What you will do:
Repeat back every line of the data, exactly.

Material for the task: Begin

(* ===== verification/MemTree.v ===== *)
(** * [modules/wasabi-fs/src/mem_tree]: the file tree in memory

    Nodes live in a heap and are named by pointers, as the [Box]es and the raw
    [parent] pointers of the source name them; a link holds the pointer of the
    boxed node and the device pointer. Locks are booleans: taking a lock that
    is held never returns ([Hang]), because the operations here run alone and
    nobody else would release it. Following a pointer to a freed node is a
    [Panic]. The capacities of the nodes differ between the kernel and the test
    build, so they are a class with both as instances. Recursion along the tree
    takes a bound on its height as fuel. *)

From S2P Require Import Prelude BlockDevice FsStructs BlockAllocator MemStructs.
Local Open Scope Z_scope.

(** ** Data *)

Class TreeCapacity := {
  LEAVE_MAX_FILE_COUNT : nat;
  NODE_MAX_CHILD_COUNT : nat;
  leave_even : (2 * (LEAVE_MAX_FILE_COUNT / 2) = LEAVE_MAX_FILE_COUNT)%nat;
  leave_min : (1 ≤ LEAVE_MAX_FILE_COUNT / 2)%nat;
  node_even : (2 * (NODE_MAX_CHILD_COUNT / 2) = NODE_MAX_CHILD_COUNT)%nat;
  node_min : (2 ≤ NODE_MAX_CHILD_COUNT / 2)%nat;
}.

Definition kernel_capacity : TreeCapacity.
Proof. refine {| LEAVE_MAX_FILE_COUNT := 20; NODE_MAX_CHILD_COUNT := 250 |}; cbn; lia. Defined.
Definition test_capacity : TreeCapacity.
Proof. refine {| LEAVE_MAX_FILE_COUNT := 6; NODE_MAX_CHILD_COUNT := 30 |}; cbn; lia. Defined.

Definition ptr : Type := positive.

Record MemTreeLink := mkLink { link_node : option ptr; device_ptr : option LBA }.

Inductive MemTreeNode :=
  | Node (parent : option ptr) (children : list (MemTreeLink * option FileId))
      (dirty dirty_children lock : bool)
  | Leave (parent : option ptr) (files : list FileNode) (dirty lock : bool).

Record MemTree := mkTree {
  heap : gmap ptr MemTreeNode;
  next_ptr : ptr;
  root : MemTreeLink;
  root_lock : bool;
}.

(** The place of a link: the root of the tree or a child of a node *)
Inductive link_place := AtRoot | AtChild (p : ptr) (i : nat).

Definition MemTree_empty : MemTree :=
  mkTree {[ 1%positive := Leave None [] true false ]} 2%positive
    (mkLink (Some 1%positive) None) false.

Definition MemTree_invalid : MemTree :=
  mkTree ∅ 1%positive (mkLink None None) false.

Material for the task: End

Task solution:
(* ===== verification/MemTree.v ===== *)
(** * [modules/wasabi-fs/src/mem_tree]: the file tree in memory

    Nodes live in a heap and are named by pointers, as the [Box]es and the raw
    [parent] pointers of the source name them; a link holds the pointer of the
    boxed node and the device pointer. Locks are booleans: taking a lock that
    is held never returns ([Hang]), because the operations here run alone and
    nobody else would release it. Following a pointer to a freed node is a
    [Panic]. The capacities of the nodes differ between the kernel and the test
    build, so they are a class with both as instances. Recursion along the tree
    takes a bound on its height as fuel. *)

From S2P Require Import Prelude BlockDevice FsStructs BlockAllocator MemStructs.
Local Open Scope Z_scope.

(** ** Data *)

Class TreeCapacity := {
  LEAVE_MAX_FILE_COUNT : nat;
  NODE_MAX_CHILD_COUNT : nat;
  leave_even : (2 * (LEAVE_MAX_FILE_COUNT / 2) = LEAVE_MAX_FILE_COUNT)%nat;
  leave_min : (1 ≤ LEAVE_MAX_FILE_COUNT / 2)%nat;
  node_even : (2 * (NODE_MAX_CHILD_COUNT / 2) = NODE_MAX_CHILD_COUNT)%nat;
  node_min : (2 ≤ NODE_MAX_CHILD_COUNT / 2)%nat;
}.

Definition kernel_capacity : TreeCapacity.
Proof. refine {| LEAVE_MAX_FILE_COUNT := 20; NODE_MAX_CHILD_COUNT := 250 |}; cbn; lia. Defined.
Definition test_capacity : TreeCapacity.
Proof. refine {| LEAVE_MAX_FILE_COUNT := 6; NODE_MAX_CHILD_COUNT := 30 |}; cbn; lia. Defined.

Definition ptr : Type := positive.

Record MemTreeLink := mkLink { link_node : option ptr; device_ptr : option LBA }.

Inductive MemTreeNode :=
  | Node (parent : option ptr) (children : list (MemTreeLink * option FileId))
      (dirty dirty_children lock : bool)
  | Leave (parent : option ptr) (files : list FileNode) (dirty lock : bool).

Record MemTree := mkTree {
  heap : gmap ptr MemTreeNode;
  next_ptr : ptr;
  root : MemTreeLink;
  root_lock : bool;
}.

(** The place of a link: the root of the tree or a child of a node *)
Inductive link_place := AtRoot | AtChild (p : ptr) (i : nat).

Definition MemTree_empty : MemTree :=
  mkTree {[ 1%positive := Leave None [] true false ]} 2%positive
    (mkLink (Some 1%positive) None) false.

Definition MemTree_invalid : MemTree :=
  mkTree ∅ 1%positive (mkLink None None) false.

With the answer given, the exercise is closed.